Advertorial Diskominfo Kutim

SANGATTA – Dinas Pariwisata (Dispar) Kutai Timur semakin serius mendorong digitalisasi di sektor pariwisata dan ekonomi kreatif (Ekraf). Melalui Pelatihan Digital yang kembali digelar tahun ini, Dispar berupaya mengubah pola promosi dan penjualan pelaku usaha, dari cara konvensional menuju strategi berbasis teknologi. Langkah ini diyakini mampu memperbesar jangkauan pemasaran produk lokal serta meningkatkan kunjungan wisatawan.

 

Kepala Dispar Kutim, Nurullah, menegaskan bahwa kemampuan digital adalah kebutuhan penting bagi para pelaku usaha di era saat ini. “Kegiatan pelatihan digital ini khusus untuk pelaku wisata dan ekonomi kreatif, agar mereka bisa menjual produk-produk mereka melalui platform digital,” ujarnya, Senin (24/11/2025).

 

Pelatihan yang akan berlangsung selama tiga hari tersebut disiapkan untuk membekali peserta dengan keterampilan memasarkan destinasi maupun produk kreatif secara mandiri.
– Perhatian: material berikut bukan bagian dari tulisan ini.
Definition patchAt (suffix : string) (opts : PatchOptions) : path :=
  PatchesCacheDir ++ [repoID; substring 0 2 (patchID rt Sha256Hash opts); patchID rt Sha256Hash opts +:+ suffix].

Lemma patchMetadataFilePath_Ok opts :
  patchMetadataFilePath rt Sha256Hash repoID opts = Ok (patchAt ".meta.json" opts).
Proof. apply joined_path; [done|done|done|cbn; lia]. Qed.

Lemma patchFilePath_Ok opts : patchFilePath rt Sha256Hash repoID opts = Ok (patchAt ".patch" opts).
Proof. apply joined_path; [done|done|done|cbn; lia]. Qed.

Lemma patchAt_ne opts : patchAt ".meta.json" opts ≠ patchAt ".patch" opts.
Proof. unfold patchAt. intros E. injection E as E. by eapply suffix_clash in E. Qed.

(** Behind its locks, [GetPatchFile] is [getFile]. *)
Lemma GetPatchFile_locked now opts m :
  lockFails "git_data_manager" = false → lockFails (patchLock rt Sha256Hash repoID opts) = false →
  GetPatchFile rt Sha256Hash now repoID opts m
  = getFile unmarshalPatch marshalPatch now (patchAt ".meta.json" opts) (patchAt ".patch" opts) m.
Proof.
  intros Hl1 Hl2. unfold GetPatchFile, lockGC, acquireLock. rewrite Hl1, Hl2.
  by rewrite patchMetadataFilePath_Ok, patchFilePath_Ok.
Qed.

Lemma GetPatchFile_locks now opts m m' r :
  GetPatchFile rt Sha256Hash now repoID opts m = (m', Ok r) →
  lockFails "git_data_manager" = false ∧ lockFails (patchLock rt Sha256Hash repoID opts) = false.
Proof.
  intros Hr. unfold GetPatchFile, lockGC in Hr.
  apply locked_Ok in Hr as [Hl1 Hr]. by apply locked_Ok in Hr as [Hl2 Hr].
Qed.

Lemma CreatePatchFile_Ok now opts tmp desc m m' f d :
  CreatePatchFile rt Sha256Hash now repoID opts tmp desc m = (m', Ok (f, d)) → tree m →
  isInt64 (unixSeconds now) = true →
  f = patchAt ".patch" opts ∧ tree m' ∧ patchStamped m' (patchAt ".meta.json" opts) f d (unixSeconds now)
  ∧ (d = desc ∧ m' !! f = Some tmp ∨ m' !! f = m !! f ∧ ∃ ts, patchStamped m (patchAt ".meta.json" opts) f d ts).
Proof.
  intros Hr Ht Hn. unfold CreatePatchFile, mbind at 1, M_bind at 1 in Hr.
  destruct (GetPatchFile _ _ _ _ _ _) as [m1 [o|e|w]] eqn:Eg; [|done|done].
  pose proof (GetPatchFile_locks _ _ _ _ _ Eg) as [Hl1 Hl2]. rewrite GetPatchFile_locked in Eg by done.
  pose proof (getFile_tree unmarshalPatch marshalPatch now (patchAt ".meta.json" opts) (patchAt ".patch" opts) m Ht) as Ht1.
  rewrite Eg in Ht1. eapply getFile_Ok in Eg; [|apply patch_json|done].
  destruct o as [[g d']|].
  - injection Hr as <- <- <-. destruct Eg as (-> & Hst & Hst0 & Hq).
    split_and!; [done|done|done|]. right. split; [|done]. apply Hq, not_eq_sym, patchAt_ne.
  - destruct Eg as [-> _]. unfold lockGC in Hr. apply locked_Ok in Hr as [_ Hr]. apply locked_Ok in Hr as [_ Hr].
    rewrite patchMetadataFilePath_Ok, patchFilePath_Ok in Hr. unfold mbind, M_bind, lift in Hr.
    eapply createFile_Ok in Hr as ([= -> ->] & Hst & Hf & Ht2); [|exact patch_json|done|apply patchAt_ne|set_solver|done].
    split_and!; [done|done|done|by left].
Qed.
Mereka diharapkan lebih aktif memanfaatkan media sosial, marketplace, hingga strategi branding digital untuk memperluas pasar.

 

Menurut Nurullah, pelatihan serupa yang telah dilakukan sebelumnya terbukti memberikan hasil signifikan. Banyak peserta yang langsung mempraktikkan ilmu yang didapat, dengan cara mempromosikan destinasi wisata di daerah mereka. Aktivitas promosi mandiri ini memberikan efek positif, termasuk meningkatnya perhatian dan kunjungan wisatawan ke Kutai Timur.

 

“Dampaknya luar biasa. Begitu kita lakukan peningkatan kapasitas sumber daya manusia, mereka langsung aktif mempromosikan destinasi wisata masing-masing. Itu sangat membantu peningkatan kunjungan,” jelasnya.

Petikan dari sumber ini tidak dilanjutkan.